(** Every permit in existence, wherever it is. *)
Definition permits (c : Config) : list (option string) :=
  c.(held) ++ (map_to_list c.(inbox)).*2 ++ c.(dropping) ++ drain_scopes c.(drains).

End Concurrent.

(** ** Slot accounting

    The state against its specification, a multiset of outstanding permits. *)

Definition count_scope (sc : string) (l : list (option string)) : nat :=
  length (filter (fun x => x = Some sc) l).

(** [s] accounts exactly for the permits [l]. *)
Definition accounts (s : State) (l : list (option string)) : Prop :=
  s.(running) = length l /\
  (forall sc, scope_running s sc = count_scope sc l) /\
  (forall sc, s.(per_scope) !! sc <> Some 0%nat).

#[export] Instance count_scope_Proper sc : Proper (Permutation ==> eq) (count_scope sc).
Proof. intros l l' Hl. unfold count_scope. by rewrite Hl. Qed.

#[export] Instance accounts_Proper s : Proper (Permutation ==> iff) (accounts s).
Proof.
  intros l l' Hl. unfold accounts. rewrite Hl.
  split; intros (?&H&?); split_and!; [done|..|done| done| |done]; intros sc; rewrite H, Hl; done.
Qed.

Lemma count_scope_cons sc x l :
  count_scope sc (x :: l) = ((if decide (x = Some sc) then 1 else 0) + count_scope sc l)%nat.
Proof. unfold count_scope. rewrite filter_cons. case_decide; done. Qed.

(** [accounts] reads only the two counters. *)
Lemma accounts_counters s s' l :
  s'.(running) = s.(running) -> s'.(per_scope) = s.(per_scope) ->
  accounts s l -> accounts s' l.
Proof. unfold accounts, scope_running. by intros -> ->. Qed.

Lemma accounts_new cap : accounts (new cap) [].
Proof. split_and!; [done|done|]. intros sc. cbn. by rewrite lookup_empty. Qed.

Lemma accounts_admit s x l : accounts s l -> accounts (admit_slot s x) (x :: l).
Proof.
  intros (Hr & Hc & Hz). split_and!; [by cbn; rewrite Hr| |].
  - intros sc. specialize (Hc sc). rewrite count_scope_cons.
    unfold scope_running in *. destruct x as [sc'|]; cbn; [|by case_decide].
    rewrite lookup_insert. case_decide as Hd; simplify_eq.
    + rewrite decide_True by done. cbn. unfold scope_running. by rewrite Hc.
    + rewrite decide_False by congruence. done.
  - intros sc. destruct x as [sc'|]; cbn; [|done].
    rewrite lookup_insert. case_decide; [done|apply Hz].
Qed.

Lemma release_lookup s sc' sc :
  (release s (Some sc')).(per_scope) !! sc =
  if decide (sc' = sc)
  then match s.(per_scope) !! sc with
       | Some n => if decide (n - 1 = 0)%nat then None else Some (n - 1)%nat
       | None => None
       end
  else s.(per_scope) !! sc.
Proof.
  unfold release. cbn. destruct (decide (sc' = sc)) as [->|Hne].
  - destruct (per_scope s !! sc) as [n|] eqn:Hn; [|done].
    destruct (decide (n - 1 = 0)%nat); [apply lookup_delete_eq|apply lookup_insert_eq].
  - destruct (per_scope s !! sc') as [n|]; [|done].
    destruct (decide (n - 1 = 0)%nat); [by apply lookup_delete_ne|by apply lookup_insert_ne].
Qed.

Lemma accounts_release s x l : accounts s (x :: l) -> accounts (release s x) l.
Proof.
  intros (Hr & Hc & Hz). split_and!; [cbn in *; lia| |].
  - intros sc. specialize (Hc sc). rewrite count_scope_cons in Hc.
    unfold scope_running in *. destruct x as [sc'|]; [rewrite release_lookup|];
      repeat case_decide; simplify_eq/=; try done;
      destruct (per_scope s !! _) as [n|]; repeat case_decide; cbn in *; lia.
  - intros sc. destruct x as [sc'|]; [rewrite release_lookup|apply Hz].
    specialize (Hz sc). repeat case_match; naive_solver lia.
Qed.

(** ** The admission test and the pop *)

Lemma can_admit_spec s x :
  can_admit s x = true <->
  (s.(running) < s.(capacity))%nat /\
  (forall sc cap, x = Some sc -> s.(scope_caps) !! sc = Some cap -> (scope_running s sc < cap)%nat).
Proof.
  unfold can_admit. destruct (Nat.leb_spec (capacity s) (running s)).
  - split; [done|lia].
  - destruct x as [sc|]; [|naive_solver].
    destruct (scope_caps s !! sc) as [cap|] eqn:Hcap; [rewrite Nat.ltb_lt|].
    + split; [intros ?; split; [done|]; intros ? ? [= <-]; congruence|].
      intros [_ H']. by apply H'.
    + split; [|done]. intros _. split; [done|]. intros ? ? [= <-]. congruence.
Qed.

(** Taking a slot only makes admission harder. *)
Lemma can_admit_anti s x y : can_admit (admit_slot s x) y = true -> can_admit s y = true.
Proof.
  rewrite !can_admit_spec. cbn. intros [Hr Hs]. split; [lia|].
  intros sc cap -> Hcap. specialize (Hs sc cap eq_refl Hcap).
  unfold scope_running in *. destruct x as [sc'|]; cbn in *; [|done].
  rewrite lookup_insert in Hs. case_decide; simplify_eq/=; unfold scope_running in *; lia.
Qed.

Lemma pop_and_reserve_Some s w s' :
  pop_and_reserve s = Some (w, s') <->
  exists l1 l2, s.(waiters) = l1 ++ w :: l2 /\ can_admit s w.(wscope) = true /\
    (forall x, x ∈ l1 -> can_admit s x.(wscope) = false) /\
    s' = admit_slot (set_waiters s (l1 ++ l2)) w.(wscope).
Proof.
  unfold pop_and_reserve. split.
  - destruct (Nat.leb_spec (capacity s) (running s)); [done|].
    intros (i & Hi & H')%bind_Some. apply position_Some in Hi as (a & l1 & l2 & Hw & <- & Ha & Hl1).
    rewrite Hw, list_lookup_middle in H' by done. simplify_eq/=.
    exists l1, l2. rewrite remove_at_app. done.
  - intros (l1 & l2 & Hw & Ha & Hl1 & ->).
    destruct (Nat.leb_spec (capacity s) (running s)).
    { apply can_admit_spec in Ha as [? _]. lia. }
    destruct (position _ _) as [i|] eqn:Hi.
    + apply position_Some in Hi as (b & k1 & k2 & Hk & <- & Hb & Hk1).
      rewrite Hw in Hk. eapply (first_match_unique (fun w => can_admit s (wscope w)))
        in Hk as (-> & -> & ->); [|done..].
      cbn. rewrite Hw, list_lookup_middle by done. cbn. by rewrite remove_at_app.
    + rewrite position_None in Hi. rewrite Hi in Ha; [done|].
      rewrite Hw, elem_of_app, elem_of_cons. auto.
Qed.

Lemma pop_and_reserve_None s :
  pop_and_reserve s = None <-> forall w, w ∈ s.(waiters) -> can_admit s w.(wscope) = false.
Proof.
  split.
  - intros Hpop w Hw. destruct (can_admit s (wscope w)) eqn:Ha; [|done]. exfalso.
    destruct (position (fun w => can_admit s (wscope w)) (waiters s)) as [i|] eqn:Hi;
      [|rewrite position_None in Hi; by rewrite Hi in Ha].
    apply position_Some in Hi as (a & l1 & l2 & Hl & _ & Ha' & Hl1).
    assert (exists s', pop_and_reserve s = Some (a, s')) as [s' Hs]; [|congruence].
    eexists. apply pop_and_reserve_Some. eauto 10.
  - intros H. destruct (pop_and_reserve s) as [[w s']|] eqn:Hpop; [|done].
    apply pop_and_reserve_Some in Hpop as (l1 & l2 & Hl & Ha & _).
    rewrite H in Ha; [done|]. rewrite Hl, elem_of_app, elem_of_cons. auto.
Qed.

#[export] Hint Resolve accounts_new accounts_admit accounts_release : perp.

Module Invariant.
Import Concurrent.

(** ** The controller's invariant *)

Definition send_ids (ds : list drain) : list Z :=
  ds ≫= fun d => match d with DSend w => [w.(wid)] | _ => [] end.

(** Ids that stand for one grant to come: queued, being sent, or delivered. *)
Definition tickets (c : Config) : list Z :=
  (wid <$> c.(st).(waiters)) ++ send_ids c.(drains) ++ (map_to_list c.(inbox)).*1.

(** [n] bounds the ids handed out so far. *)
Record Inv (n : Z) (c : Config) : Prop := {
  inv_accounts : accounts c.(st) (permits c);
  inv_capacity : (1 <= c.(st).(capacity))%nat;
  inv_caps : map_Forall (fun _ cap => (1 <= cap)%nat) c.(st).(scope_caps);
  inv_sorted : StronglySorted (fun a b => a.(wid) < b.(wid)) c.(st).(waiters);
  inv_tickets : NoDup (tickets c);
  inv_next : 0 <= c.(st).(next_waiter_id) <= n;
  inv_fresh : forall id, id ∈ tickets c \/ id ∈ dom c.(parked) \/ id ∈ c.(guards) ->
                         0 <= id < c.(st).(next_waiter_id);
  inv_parked : forall id, id ∈ dom c.(parked) -> id ∈ tickets c;
  inv_inbox : dom c.(inbox) ⊆ dom c.(parked);
  inv_guards : forall id, id ∈ c.(guards) -> id ∉ dom c.(parked);
  inv_live : forall id, id ∈ wid <$> c.(st).(waiters) -> id ∈ dom c.(parked) \/ id ∈ c.(guards);
  inv_quiet : c.(drains) = [] -> pop_and_reserve c.(st) = None
}.

Lemma send_ids_perm ds ds' : ds ≡ₚ ds' -> send_ids ds ≡ₚ send_ids ds'.
Proof. intros H. unfold send_ids. by rewrite H. Qed.
Lemma drain_scopes_perm ds ds' : ds ≡ₚ ds' -> drain_scopes ds ≡ₚ drain_scopes ds'.
Proof. intros H. unfold drain_scopes. by rewrite H. Qed.

Lemma elem_of_send_ids id ds : id ∈ send_ids ds <-> exists w, DSend w ∈ ds /\ w.(wid) = id.
Proof.
  unfold send_ids. rewrite list_elem_of_bind. split.
  - intros ([|w|] & Hin & Hd); cbn in *; [by apply elem_of_nil in Hin|..];
      apply list_elem_of_singleton in Hin as -> || by apply elem_of_nil in Hin. eauto.
  - intros (w & Hd & <-). exists (DSend w). split; [by left|done].
Qed.

(** Everything about the queue is kept by a step that leaves it alone. *)
Lemma Inv_same_queue n s s' h h' ib dr dr' ds ds' pk gs :
  Inv n (mkConfig s h ib dr ds pk gs) ->
  s'.(waiters) = s.(waiters) -> s'.(next_waiter_id) = s.(next_waiter_id) ->
  send_ids ds' ≡ₚ send_ids ds ->
  (1 <= s'.(capacity))%nat -> map_Forall (fun _ cap => (1 <= cap)%nat) s'.(scope_caps) ->
  accounts s' (permits (mkConfig s' h' ib dr' ds' pk gs)) ->
  (ds' = [] -> pop_and_reserve s' = None) ->
  Inv n (mkConfig s' h' ib dr' ds' pk gs).
Proof.
  intros [] Hw Hn Hds ????. cbn in *.
  assert (tickets (mkConfig s' h' ib dr' ds' pk gs) ≡ₚ tickets (mkConfig s h ib dr ds pk gs)) as Ht.
  { unfold tickets. cbn. by rewrite Hw, Hds. }
  split; cbn; rewrite ?Hw, ?Hn; try done.
  - by rewrite Ht.
  - intros id. rewrite Ht. auto.
  - intros id. rewrite Ht. auto.
Qed.

Lemma Inv_init cap : Inv 0 (init cap).
Proof.
  assert (tickets (init cap) = []) as Ht by done.
  assert (forall id, id ∉ dom (parked (init cap))) as Hp by (intros id; cbn; set_solver).
  split.
  - apply accounts_new.
  - cbn. lia.
  - apply map_Forall_empty.
  - constructor.
  - rewrite Ht. constructor.
  - cbn. lia.
  - intros id. rewrite Ht. intros [?%elem_of_nil|[?%Hp|?%elem_of_nil]]; done.
  - by intros id ?%Hp.
  - done.
  - by intros id ?%elem_of_nil.
  - by intros id ?%elem_of_nil.
  - intros _. apply pop_and_reserve_None. by intros ? ?%elem_of_nil.
Qed.

Lemma pop_admit_None s x : pop_and_reserve s = None -> pop_and_reserve (admit_slot s x) = None.
Proof.
  rewrite !pop_and_reserve_None. cbn. intros H w Hw. specialize (H w Hw).
  destruct (can_admit (admit_slot s x) (wscope w)) eqn:Ha; [|done].
  apply can_admit_anti in Ha. congruence.
Qed.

Description of the task |
Once you find the line with "destruct (position (fun" above, print it and every line after it up to and including the line with "inv_guards : forall", exactly as written and nothing else.

Result |
    destruct (position (fun w => can_admit s (wscope w)) (waiters s)) as [i|] eqn:Hi;
      [|rewrite position_None in Hi; by rewrite Hi in Ha].
    apply position_Some in Hi as (a & l1 & l2 & Hl & _ & Ha' & Hl1).
    assert (exists s', pop_and_reserve s = Some (a, s')) as [s' Hs]; [|congruence].
    eexists. apply pop_and_reserve_Some. eauto 10.
  - intros H. destruct (pop_and_reserve s) as [[w s']|] eqn:Hpop; [|done].
    apply pop_and_reserve_Some in Hpop as (l1 & l2 & Hl & Ha & _).
    rewrite H in Ha; [done|]. rewrite Hl, elem_of_app, elem_of_cons. auto.
Qed.

#[export] Hint Resolve accounts_new accounts_admit accounts_release : perp.

Module Invariant.
Import Concurrent.

(** ** The controller's invariant *)

Definition send_ids (ds : list drain) : list Z :=
  ds ≫= fun d => match d with DSend w => [w.(wid)] | _ => [] end.

(** Ids that stand for one grant to come: queued, being sent, or delivered. *)
Definition tickets (c : Config) : list Z :=
  (wid <$> c.(st).(waiters)) ++ send_ids c.(drains) ++ (map_to_list c.(inbox)).*1.

(** [n] bounds the ids handed out so far. *)
Record Inv (n : Z) (c : Config) : Prop := {
  inv_accounts : accounts c.(st) (permits c);
  inv_capacity : (1 <= c.(st).(capacity))%nat;
  inv_caps : map_Forall (fun _ cap => (1 <= cap)%nat) c.(st).(scope_caps);
  inv_sorted : StronglySorted (fun a b => a.(wid) < b.(wid)) c.(st).(waiters);
  inv_tickets : NoDup (tickets c);
  inv_next : 0 <= c.(st).(next_waiter_id) <= n;
  inv_fresh : forall id, id ∈ tickets c \/ id ∈ dom c.(parked) \/ id ∈ c.(guards) ->
                         0 <= id < c.(st).(next_waiter_id);
  inv_parked : forall id, id ∈ dom c.(parked) -> id ∈ tickets c;
  inv_inbox : dom c.(inbox) ⊆ dom c.(parked);
  inv_guards : forall id, id ∈ c.(guards) -> id ∉ dom c.(parked);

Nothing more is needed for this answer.